You are able to feel
believe that there is a way out
how else do you expect to get better


----------



## theatreSpell (Jan 18, 2006)

hey there livinghell333

when you say that you can't feel anything you make yourself beleive it. 
that is the trap. you have to give yourself a chance.
you say that you can't feel things because probably at some point in your life you decided not to feel things. now it's time to let yourself feel again.
the human brain apparently has a tendency to repeat the familiar, even if it is negative. if you're used to feeling like you're in a rut then there will be a tendency to stay in a rut. you gotta tell yourself that you're gonna make it!!

you have to decide to feel again. one of the best ways is to get away from your usual environment, the environment that depresses you. if you feel bound to that environment, that is even more of a reason to get away from it. you owe it to yourself.


----------



## Guyver-Gabriel (Oct 29, 2005)

im just wondering, TheatreSpell. how is your dp doing? how long have u had it?

-Gabriel.


----------



## greensong (Aug 13, 2006)

I was lying in bed a couple nights ago and a brainwave hit.
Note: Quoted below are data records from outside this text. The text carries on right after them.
Lemma mix_rooms_run rs : ∀ n i s, (length rs ≤ i + n)%nat → mix_inv s rs →
  ∃ s', mix_rooms (S n) (fst <$> rs !! i) s = Some (tt, s') ∧ mix_inv s' rs ∧
    w_clients (sv_world s') = w_clients (sv_world s) ∧
    ∃ h j yss, Forall2 (room_clients s) (drop i rs) yss ∧
      s' = with_datagrams (sv_datagrams s ++
             concat (zip_with (room_datagrams s (sv_jitter s)) (drop i rs) yss))
             (with_jitter j (with_world (with_room_heap (λ _, h) (sv_world s)) s)).
Proof.
  assert (∀ s, s = with_datagrams (sv_datagrams s ++ []) (with_jitter (sv_jitter s)
    (with_world (with_room_heap (λ _, w_rooms (sv_world s)) (sv_world s)) s))) as Hid.
  { intros s. rewrite app_nil_r. by destruct s as [[] ? ? ? ? ? ? ? ? ? ? ? ?]. }
  induction n as [|n IH]; intros i s Hi Hinv.
  { rewrite lookup_ge_None_2, drop_ge by lia. exists s. split_and!; [done..|].
    exists (w_rooms (sv_world s)), (sv_jitter s), []. split; [done|apply Hid]. }
  destruct (rs !! i) as [[l a]|] eqn:E.
  2: { exists s. split_and!; [done..|]. rewrite drop_ge by (by apply lookup_ge_None_1).
       exists (w_rooms (sv_world s)), (sv_jitter s), []. split; [done|apply Hid]. }
  rewrite (drop_S _ _ _ E). cbn [fmap option_fmap option_map fst mix_rooms].
  destruct (mem_ok_room _ _ _ _ _ (mi_mem _ _ Hinv) E) as (x&Hx&Hxa&Hp&Hn).
  rewrite (C_bind_run _ _ _ _ _ (sv_read_room _ _ _ Hx)).
  destruct (room_members s rs i l a Hinv E) as (ys&Hys&Hrs&Hss).
  assert (∃ s1 x1, (when (0 <? r_participant_count x) (mix_room l)) s = Some (tt, s1) ∧
    w_rooms (sv_world s1) !! l = Some x1 ∧ r_next x1 = next_of rs i ∧ mix_inv s1 rs ∧
    ∃ h, s1 = with_datagrams (sv_datagrams s ++ room_datagrams s (sv_jitter s) (l, a) ys)
      (with_jitter (fold_left popped ys (sv_jitter s))
        (with_world (with_room_heap (λ _, h) (sv_world s)) s)))
    as (s1&x1&Hrun&Hx1&Hn1&Hinv1&h1&Hs1).
  { unfold when. rewrite (ri_count _ _ Hxa).
    destruct (Z.ltb_spec 0 (Z.of_nat (length (ar_members a)))) as [Hpos|Hzero].
    - exists (after_mix s l x ys). eexists. split; [by eapply mix_room_run|].
      split; [cbn; apply lookup_insert_eq|]. split; [done|].
      split; [by eapply after_mix_inv|]. eexists. unfold after_mix, room_datagrams.
      rewrite (ri_id _ _ Hxa). reflexivity.
    - pose proof (Forall2_length _ _ _ Hys). destruct ys as [|y ys]; [|cbn in *; lia].
      exists s, x. split_and!; [done..|]. exists (w_rooms (sv_world s)). apply Hid. }
  rewrite (C_bind_run _ _ _ _ _ Hrun), (C_bind_run _ _ _ _ _ (sv_read_room _ _ _ Hx1)), Hn1.
  destruct (IH (S i) s1 ltac:(lia) Hinv1) as (s2&Hrun2&Hinv2&Hc2&h2&j2&yss&Hyss&Hs2).
  exists s2. split; [exact Hrun2|]. split; [done|]. split; [by rewrite Hc2, Hs1|].
  assert (Forall2 (room_clients s) (drop (S i) rs) yss) as Hyss'.
  { eapply Forall2_impl; [exact Hyss|]. intros r zs Hzs. eapply Forall2_impl; [exact Hzs|].
    intros c z. by subst s1. }
  exists h2, j2, (ys :: yss). split; [by constructor|].
  assert (zip_with (room_datagrams s1 (sv_jitter s1)) (drop (S i) rs) yss =
    zip_with (room_datagrams s (sv_jitter s)) (drop (S i) rs) yss) as Hd.
  { rewrite <-(datagrams_popped s rs i (l, a) ys (sv_jitter s) Hinv E Hys (S i) yss
      ltac:(lia) Hyss'). subst s1. reflexivity. }
  rewrite Hs2, Hd, Hs1. cbn [zip_with concat]. by rewrite (app_assoc (sv_datagrams s)).
Qed.

Lemma mixer_tick_run s rs q : mix_inv s rs → ring_ok s q →
  ∃ h j jbs r yss, put_packets q (sv_jitter s) = Some jbs ∧
    Forall2 (room_clients s) rs yss ∧
    let s' := with_datagrams (sv_datagrams s ++ concat (zip_with (room_datagrams s jbs) rs yss))
      (with_jitter j (with_ring r (with_world (with_room_heap (λ _, h) (sv_world s)) s))) in
    mixer_tick s = Some (tt, s') ∧ mix_inv s' rs ∧ ring_ok s' [].
Proof.
  intros Hinv Hq. unfold mixer_tick.
  assert (length q < 129)%nat as Hlen.
  { destruct Hq as [Hr _]. destruct (sv_ring s); [|by subst; cbn; lia].
    destruct Hr as (Hr&_). pose proof (rr_bound _ _ Hr). lia. }
  destruct (drain_run q 129 s (mi_audio _ _ Hinv) Hq Hlen) as (r&jbs&Hrun&Hst&Hr&Ha).
  rewrite (C_bind_run _ _ _ _ _ Hrun).
  set (s1 := with_ring r (with_jitter jbs s)) in *.
  assert (mix_inv s1 rs) as Hinv1 by (destruct Hinv; by split).
  c_steps. rewrite (dll_head _ _ _ (mo_dll _ _ (mi_mem _ _ Hinv1))).
  destruct (mix_rooms_run rs (size (w_rooms (sv_world s1))) 0 s1)
    as (s2&Hrun2&Hinv2&Hc2&h&j2&yss&Hyss&Hs2).
  { pose proof (dll_size _ _ _ (mo_dll _ _ (mi_mem _ _ Hinv1))). lia. }
  { done. }
  rewrite drop_0 in Hyss, Hs2. exists h, j2, jbs, r, yss. split; [done|]. split; [exact Hyss|].
  subst s2. by split_and!.
Qed.

(** C10. One tick of the mixer thread on any state of the invariant whose ring
    holds only packets that fit a payload: it ends and nothing is undefined;
    the packets of the ring are first put into the jitter buffers in order and
    the ring is empty afterwards; then every member of every room, in the order
    of the rooms and of their members, is sent one datagram, to its own
    address, with the mix for its slot of the voices of its room; and rooms,
    clients and disk are untouched except for the speaker counts. *)
Theorem mixer_tick_correct s rs q : mix_inv s rs → ring_ok s q →
  ∃ s' jbs yss, mixer_tick s = Some (tt, s') ∧ mix_inv s' rs ∧ ring_ok s' [] ∧
    w_clients (sv_world s') = w_clients (sv_world s) ∧
    w_disk (sv_world s') = w_disk (sv_world s) ∧
    put_packets q (sv_jitter s) = Some jbs ∧
    Forall2 (λ r ys, Forall2 (member_is s) (ar_members r.2) ys) rs yss ∧
    sv_datagrams s' = sv_datagrams s ++ concat (zip_with (λ r ys,
      mix_datagram s (ar_id r.2) (omap (voice jbs) ys) <$> ys) rs yss).
Proof.
  intros Hinv Hq. destruct (mixer_tick_run s rs q Hinv Hq) as (h&j&jbs&r&yss&Hst&Hyss&Hrun&?&?).
  eexists _, jbs, yss. split; [exact Hrun|]. by split_and!.
Qed.

(** So a tick sends as many datagrams as there are members. *)
Lemma tick_datagrams s rs yss jbs :
  Forall2 (λ r ys, Forall2 (member_is s) (ar_members r.2) ys) rs yss →
  length (concat (zip_with (room_datagrams s jbs) rs yss)) =
  sum_list (length ∘ ar_members ∘ snd <$> rs).
Proof.
  induction 1 as [|r ys rs yss Hys _ IH]; [done|]. cbn [zip_with concat fmap list_fmap sum_list].
  rewrite length_app, IH. unfold room_datagrams. rewrite length_fmap. cbn.
  by rewrite (Forall2_length _ _ _ Hys).
Qed.
End tick.

(** ** Ids past the semaphores *)

(** The room file of an earlier run that ended with 32 rooms open. *)
Definition stale_file : file :=
  File (concat ((λ i : nat, encode_room (RoomRecord (Z.of_nat i) (memset 97 31 ++ [0])
         (memset 0 64) 1 1)) <$> seq 0 32)) [].
Definition stale_world : world db :=
  World ∅ (w_clients demo_world) None 0 (Db 3 stale_file 4 (File [] []) 0 [] true 0) []
    demo_junk.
For me, the root of DP/DR may not be because the emotions are overwhelming - it's the *pain* that comes from those emotions that makes them overwhelming. I came to this conclusion after analysing something that happened earlier in the day. I had been thinking about a person and I felt apprehensive and knew that emotional pain would come up if I kept thinking about them. Then auto-pilot deadened the thought process completely, so no hard pain ever came up.

It's all well and good to have a defense mechanism, but in DP/DR, these defenses are hypersensitive. Instead of only deadening majorly painful and traumatic experiences for their duration, it's deadened every single thing that could cause pain (real experience, emotions, personal identity, all of it). It's gone overboard. Maybe it's also a cycle, because as we get used to living without pain, the concept of pain seems even scarier, and we withdraw from ourselves even more.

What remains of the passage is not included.